Visitors at The British Museum can discover masterpieces from the last Ice Age drawn from across Europe in a new groundbreaking show slated to be held in February 2013.

Created by artists with modern minds like our own, this is a great opportunity to view the world's oldest known sculptures, drawings and portraits. These exceptional pieces will be presented alongside modern works by Henry Moore, Mondrian and Matisse, illustrating the fundamental human desire to communicate and make art as a way of understanding ourselves and our place in the world.

Ice Age art was created between 40,000 and 10,000 years ago and many of the pieces are made of mammoth ivory and reindeer antler. They show skilful, practised artists experimenting with perspectives, scale, volumes, light and movement, as well as seeking knowledge through imagination, abstraction and illusion.

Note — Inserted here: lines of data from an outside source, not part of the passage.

(* ===== verification/Cldcli.v ===== *)
(** * Cldcli: the command line of CLD (tools/cldcli.c)

    The tool reads lines, splits them and runs commands through the blocking
    calls of the client library, an interface over a world [W] as in [Cldu],
    with four calls more.  Output on stdout is bytes; a message on stderr is a
    [diag], its wording left out.  The helper thread's messages about events
    are not modelled.  GLib's file functions work on [cl_files] and fail as
    [rd_ok] and [wr_ok] say.  [None]: an access outside a buffer. *)

From Stdlib Require Import String.
From S2P Require Import Prelude Dirent Wire Bdb Srv Msg Abs Inv Huri Hutil Hstor HstorProps DirCur Startup Dns Cldc Cldu CldApi ClduProps.
#[local] Open Scope Z_scope.

Class CliApi (W : Type) : Type := {
  cli_get : Z -> Z -> W -> (Z + bytes) * W;
  cli_del : Z -> bytes -> W -> Z * W;
  cli_unlock : Z -> Z -> W -> Z * W;
  cli_qlock : Z -> Z -> W -> Z * W }.

(** ** Data *)

Definition CLD_PATH_MAX : nat := 1024.

Inductive creq_cmd : Type := CREQ_RM | CREQ_MKDIR | CREQ_UNLOCK.

Record cldcli_lock_info : Type := mkLi { li_is_wait : bool; li_fh : Z; li_id : Z; li_path : bytes }.

Inductive diag : Type :=
| DArgRequired
| DTwoArgs
| DPathTooLong
| DCannotOpen (path : bytes) (error : Z)
| DCannotGet (path : bytes) (error : Z)
| DCount (path : bytes)
| DCannotLock (path : bytes)
| DReadFs (path : bytes)
| DWriteFs (path : bytes)
| DNoLock
| DOom
| DFailed (rc : Z)
| DHelp
| DInvalid (tok1 tok2 : bytes).

(** The globals of the tool, its output, the file system and the world. *)
Record cli (W : Type) : Type := mkCl {
  cl_cwd : bytes;
  cl_locks : list cldcli_lock_info;
  cl_lock_id : Z;
  cl_out : bytes;
  cl_diags : list diag;
  cl_files : gmap bytes bytes;
  cl_w : W }.
Arguments mkCl {W}. Arguments cl_cwd {W}. Arguments cl_locks {W}. Arguments cl_lock_id {W}. Arguments cl_out {W}.
Arguments cl_diags {W}. Arguments cl_files {W}. Arguments cl_w {W}.

Section cldcli.
Context {W : Type} {NA : NcldApi W} {CA : CliApi W}.
Variable nsess : Z.
Variables rd_ok wr_ok : bytes -> bool.
Variable alloc : nat -> bool.
Variable our_user : bytes.
Variable interactive : bool.
Notation cli := (cli W).
Implicit Types s : cli.

Definition C (A : Type) : Type := cli -> option (A * cli).
#[export] Instance C_ret : MRet C := fun A a s => Some (a, s).
#[export] Instance C_bind : MBind C := fun A B f m s => match m s with Some (a, s') => f a s' | None => None end.

Definition c_get : C cli := fun s => Some (s, s).
Definition c_ub {A} : C A := fun _ => None.
Definition c_call {A} (f : W -> A * W) : C A := fun s =>
  let '(a, w) := f (cl_w s) in Some (a, mkCl (cl_cwd s) (cl_locks s) (cl_lock_id s) (cl_out s) (cl_diags s) (cl_files s) w).
Definition c_do (f : W -> W) : C unit := c_call (fun w => (tt, f w)).
Definition printf (b : bytes) : C unit := fun s =>
  Some (tt, mkCl (cl_cwd s) (cl_locks s) (cl_lock_id s) (cl_out s ++ b) (cl_diags s) (cl_files s) (cl_w s)).
Definition complain (d : diag) : C unit := fun s =>
  Some (tt, mkCl (cl_cwd s) (cl_locks s) (cl_lock_id s) (cl_out s) (cl_diags s ++ [d]) (cl_files s) (cl_w s)).
Definition set_cwd (p : bytes) : C unit := fun s =>
  Some (tt, mkCl p (cl_locks s) (cl_lock_id s) (cl_out s) (cl_diags s) (cl_files s) (cl_w s)).
Definition set_locks (l : list cldcli_lock_info) : C unit := fun s =>
  Some (tt, mkCl (cl_cwd s) l (cl_lock_id s) (cl_out s) (cl_diags s) (cl_files s) (cl_w s)).
Definition set_file (p d : bytes) : C unit := fun s =>
  Some (tt, mkCl (cl_cwd s) (cl_locks s) (cl_lock_id s) (cl_out s) (cl_diags s) (<[p := d]> (cl_files s)) (cl_w s)).

(** [thr_lock_id++] *)
Definition next_lock_id : C Z := fun s =>
  Some (cl_lock_id s, mkCl (cl_cwd s) (cl_locks s) (u64 (cl_lock_id s + 1)) (cl_out s) (cl_diags s) (cl_files s) (cl_w s)).

(** ** Paths *)

(** Into [path], an array of [CLD_PATH_MAX + 1].  [Some None]: false. *)
Definition make_abs_path (cwd src : bytes) : option (option bytes) :=
  let dest_len := S CLD_PATH_MAX in
  if at_ src =? 47 then
    if (dest_len <? List.length src)%nat then Some None else
    if (dest_len <? List.length src + 1)%nat then None else Some (Some src)
  else
    let dest := (if bool_decide (cwd = [47]) then [] else cwd) ++ [47] ++ src in
    if (dest_len <=? List.length dest)%nat then Some None else Some (Some dest).

(** [make_abs_path] of a command with [arg], and [k] with the path. *)
Definition with_path (arg : bytes) (k : bytes -> C unit) : C unit :=
  s ← c_get;
  match make_abs_path (cl_cwd s) arg with
  | None => c_ub
  | Some None => complain DPathTooLong
  | Some (Some path) => k path
  end.

(** [ncld_open] of [path], and [k] with the handle. *)
Definition with_open (path : bytes) (mode : Z) (k : Z -> C unit) : C unit :=
  r ← c_call (api_open nsess path mode);
  match r with
  | inl error => complain (DCannotOpen path error)
  | inr fh => k fh
  end.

One of the most beautiful pieces in the exhibition is a 23,000-year-old sculpture of an abstract figure from Lespugue, France. Picasso was fascinated with this figure and it influenced his 1930s sculptural works. Although an astonishing amount of time divides us from these Ice Age artists, such evocative pieces show that creativity and expression have remained remarkably similar across thousands of years.

The British Museum opened to the public on 15 January 1759. Its origins lie in the will of the physician, naturalist and collector, Sir Hans Sloane (1660–1753). Over his lifetime, Sloane collected more than 71,000 objects which he wanted to be preserved intact after his death. So he bequeathed the whole collection to King George II for the nation in return for a payment of £20,000 to his heirs.

During the beginning of the twenty-first century, the Museum has continued to expand its public facilities with the opening of four new permanent galleries in 2008-9, namely Chinese ceramics; Clocks and watches; Europe AD 1050–1540; and The Tomb-chapel of Nebamun: Ancient Egyptian life and death. It’s working on an ambitious World Conservation and Exhibitions Centre.